» TASK DETAILS: Go through the lines below and tally each one holding "CompatLogoutAll". Write only the total.

Top of LISTED RECORDS

(* ===== verification/CompatEndpoints.v ===== *)
(** * The endpoints of the compatibility API

    crates/handlers/src/compat: refresh.rs, logout.rs, logout_all.rs,
    login_sso_redirect.rs, login.rs and login_sso_complete.rs, with the errors of
    mod.rs. *)

From stdpp Require Import base tactics list strings gmap sorting.
From Stdlib Require Import ZArith Lia.
From S2P Require Import Prelude Text Scope Externals Formats TokenFormat DataModel CompatModel Storage TokenRepo QueueRepo UserRepo ClientAuth TokenEndpoint CompatRepo Introspection Pagination PersonalRepo AppSessionRepo Passwords.

#[local] Open Scope Z_scope.

(** [MatrixError] (mod.rs). *)
Record MatrixError := mkMatrixError {
  errcode : string;
  error : string;
  status : Z;
}.

Definition unknown_error (text : string) : MatrixError := mkMatrixError "M_UNKNOWN" text 500.

(** What the handlers of the API share. *)
Section Common.
Context {R E : Type} (Internal : DatabaseError → E).

Definition repo {A} (m : M (World R) DatabaseError A) : M (World R) E A := mmap_err Internal m.
Definition require {A} (o : option A) (e : E) : M (World R) E A := lift (ok_or o e).
Definition guard (c : bool) (e : E) : M (World R) E unit := if c then ret tt else fail e.
End Common.

(** [Option::filter]. *)
Definition opt_filter {A} (p : A → bool) (o : option A) : option A :=
  match o with Some a => if p a then Some a else None | None => None end.

(** ** Token refresh (refresh.rs) *)
Module CompatRefresh.

Inductive RouteError : Type :=
| Internal (e : DatabaseError)
| InvalidToken (e : TokenFormatError)
| UnknownToken
| InvalidTokenType (t : TokenType)
| RefreshTokenConsumed (id : Ulid)
| InvalidSession (id : Ulid)
| UnknownSession (id : Ulid).

Definition into_response (e : RouteError) : MatrixError :=
  match e with
  | Internal _ | UnknownSession _ => unknown_error "Internal error"
  | InvalidToken _ | UnknownToken | InvalidTokenType _ | InvalidSession _
  | RefreshTokenConsumed _ => mkMatrixError "M_UNKNOWN_TOKEN" "Invalid refresh token" 401
  end.

Record ResponseBody := mkResponseBody {
  access_token : string;
  refresh_token : string;
  expires_in_ms : Duration;
}.

Section Handler.
Context {R : Type} `{!RngCore R, !Crc, !Base64}.
Abbreviation Handler := (M (World R) RouteError) (only parsing).

(** [input] is the refresh token of the body. *)
Definition post (ip : option IpAddr) (site_config : SiteConfig) (input : string) :
    Handler ResponseBody :=
  do token_type <- lift (map_err InvalidToken (check input));
  do! guard (bool_decide (token_type = CompatRefreshTokenType)) (InvalidTokenType token_type);
  do refresh_token <- repo Internal (CompatRefreshTokenRepository.find_by_token input);
  do refresh_token <- require refresh_token UnknownToken;
  do! guard (CompatRefreshToken.is_valid refresh_token)
        (RefreshTokenConsumed (CompatRefreshToken.id refresh_token));
  let session_id := CompatRefreshToken.session_id refresh_token in
  do session <- repo Internal (CompatSessionRepository.lookup session_id);
  do session <- require session (UnknownSession session_id);
  do! guard (CompatSession.is_valid session) (InvalidSession session_id);
  do! Introspection.record_compat_session ip session;
  do access_token <- repo Internal (CompatAccessTokenRepository.lookup
    (CompatRefreshToken.access_token_id refresh_token));
  do access_token <-
    match access_token with
    | Some t => do now_ <- now; ret (if CompatAccessToken.is_valid t now_ then Some t else None)
    | None => ret None
    end;
  do new_refresh_token_str <- with_rng (generate CompatRefreshTokenType);
  do new_access_token_str <- with_rng (generate CompatAccessTokenType);
  let expires_in := compat_token_ttl site_config in
  do new_access_token <- repo Internal (CompatAccessTokenRepository.add session
    new_access_token_str (Some expires_in));
  do new_refresh_token <- repo Internal (CompatRefreshTokenRepository.add session
    new_access_token new_refresh_token_str);
  do! repo Internal (CompatRefreshTokenRepository.consume_and_replace refresh_token
    new_refresh_token);
  do! match access_token with
      | Some access_token =>
          do! repo Internal (CompatAccessTokenRepository.expire access_token); ret tt
      | None => ret tt
      end;
  do! repo Internal save;
  ret (mkResponseBody (CompatAccessToken.token new_access_token)
         (CompatRefreshToken.token new_refresh_token) expires_in).

Definition refresh_request (ip : option IpAddr) (site_config : SiteConfig) (input : string) :
    Handler ResponseBody :=
  do! repo Internal from_pool;
  post ip site_config input.
End Handler.
End CompatRefresh.

(** ** Logout (logout.rs) *)
Module CompatLogout.

Inductive RouteError : Type :=
| Internal (e : DatabaseError)
| MissingAuthorization
| TokenFormat (e : TokenFormatError)
| InvalidAuthorization.

Definition into_response (e : RouteError) : MatrixError :=
  match e with
  | Internal _ => unknown_error "Internal error"
  | MissingAuthorization => mkMatrixError "M_MISSING_TOKEN" "Missing access token" 401
  | InvalidAuthorization | TokenFormat _ =>
      mkMatrixError "M_UNKNOWN_TOKEN" "Invalid access token" 401
  end.

Section Handler.
Context {R : Type} `{!RngCore R, !Crc, !Base64, !UlidText}.
Abbreviation Handler := (M (World R) RouteError) (only parsing).

(** [maybe_authorization] is the bearer token of the request. *)
Definition post (ip : option IpAddr) (maybe_authorization : option string) : Handler unit :=
  do token <- require maybe_authorization MissingAuthorization;
  do token_type <- lift (map_err TokenFormat (check token));
  do! guard (bool_decide (token_type = CompatAccessTokenType)) InvalidAuthorization;
  do token <- repo Internal (CompatAccessTokenRepository.find_by_token token);
  do token <- require token InvalidAuthorization;
  do now_ <- now;
  do! guard (CompatAccessToken.is_valid token now_) InvalidAuthorization;
  do session <- repo Internal (CompatSessionRepository.lookup (CompatAccessToken.session_id token));
  do session <- require (opt_filter CompatSession.is_valid session) InvalidAuthorization;
  do! Introspection.record_compat_session ip session;
  do user <- repo Internal (UserRepository.lookup (CompatSession.user_id session));
  do user <- require user InvalidAuthorization;
  do! repo Internal (CompatSessionRepository.finish session);
  do! repo Internal (QueueJobRepository.schedule_sync_devices user);
  repo Internal save.

Definition logout_request (ip : option IpAddr) (maybe_authorization : option string) :
    Handler unit :=
  do! repo Internal from_pool;
  post ip maybe_authorization.
End Handler.
End CompatLogout.

(** ** Logout from all sessions (logout_all.rs) *)
Module CompatLogoutAll.

Inductive RouteError : Type :=
| Internal (e : DatabaseError)
| CantLoadSession (id : Ulid)
| CantLoadUser (id : Ulid)
| InvalidToken (id : Ulid)
| InvalidSession (id : Ulid)
| InvalidUser (id : Ulid)
| NotSupported
| MissingAuthorization
| TokenFormat (e : TokenFormatError)
| NotACompatToken.

Definition into_response (e : RouteError) : MatrixError :=
  match e with
  | Internal _ | CantLoadSession _ | CantLoadUser _ => unknown_error "Internal error"
  | MissingAuthorization => mkMatrixError "M_MISSING_TOKEN" "Missing access token" 401
  | InvalidUser _ | InvalidSession _ | InvalidToken _ | NotACompatToken | TokenFormat _ =>
      mkMatrixError "M_UNKNOWN_TOKEN" "Invalid access token" 401
  | NotSupported =>
      mkMatrixError "M_UNRECOGNIZED"
        "The /logout/all endpoint is not supported by this deployment" 404
  end.

Section Handler.
Context {R : Type} `{!RngCore R, !Crc, !Base64, !UlidText}.
Abbreviation Handler := (M (World R) RouteError) (only parsing).

(** [input] is [only_compat_is_fine] of the body, when there is a body. *)
Definition post (ip : option IpAddr) (maybe_authorization : option string)
    (input : option bool) : Handler unit :=
  let only_compat_is_fine := default false input in
  do token <- require maybe_authorization MissingAuthorization;
  do token_type <- lift (map_err TokenFormat (check token));
  do! guard (bool_decide (token_type = CompatAccessTokenType)) NotACompatToken;
  do token <- repo Internal (CompatAccessTokenRepository.find_by_token token);
  do token <- require token NotACompatToken;
  do now_ <- now;
  do! guard (CompatAccessToken.is_valid token now_) (InvalidToken (CompatAccessToken.id token));
  let session_id := CompatAccessToken.session_id token in
  do session <- repo Internal (CompatSessionRepository.lookup session_id);
  do session <- require session (CantLoadSession session_id);
  do! guard (CompatSession.is_valid session) (InvalidSession (CompatSession.id session));
  do! Introspection.record_compat_session ip session;
  do user <- repo Internal (UserRepository.lookup (CompatSession.user_id session));
  do user <- require user (CantLoadUser (CompatSession.user_id session));
  do! guard (User.is_valid user) (InvalidUser (CompatSession.user_id session));
  do! guard only_compat_is_fine NotSupported;
  do! repo Internal (CompatSessionRepository.finish_bulk
    (CompatSessionFilter.active_only (CompatSessionFilter.for_user user CompatSessionFilter.new)));
  do! repo Internal (QueueJobRepository.schedule_sync_devices user);
  repo Internal save.

Definition logout_all_request (ip : option IpAddr) (maybe_authorization : option string)
    (input : option bool) : Handler unit :=
  do! repo Internal from_pool;
  post ip maybe_authorization input.
End Handler.
End CompatLogoutAll.

(** ** The start of an SSO login (login_sso_redirect.rs) *)

(** The parts of a [Url] the handler looks at. *)
Record UrlParts := mkUrlParts {
  url_scheme : string;
  url_username : string;
  url_password : option string;
  url_has_host : bool;
}.
Class UrlSplit := url_parts : string → UrlParts.

Module SsoRedirect.

(** [CompatLoginSsoAction] (router/src/endpoints.rs). *)
Inductive CompatLoginSsoAction : Type := Login | Register | Unknown.

Definition is_known (a : CompatLoginSsoAction) : bool :=
  match a with Login | Register => true | Unknown => false end.

Inductive RouteError : Type :=
| Internal (e : DatabaseError)
| MissingRedirectUrl
| InvalidRedirectUrl.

Bottom of LISTED RECORDS

» YOUR SOLUTION: 2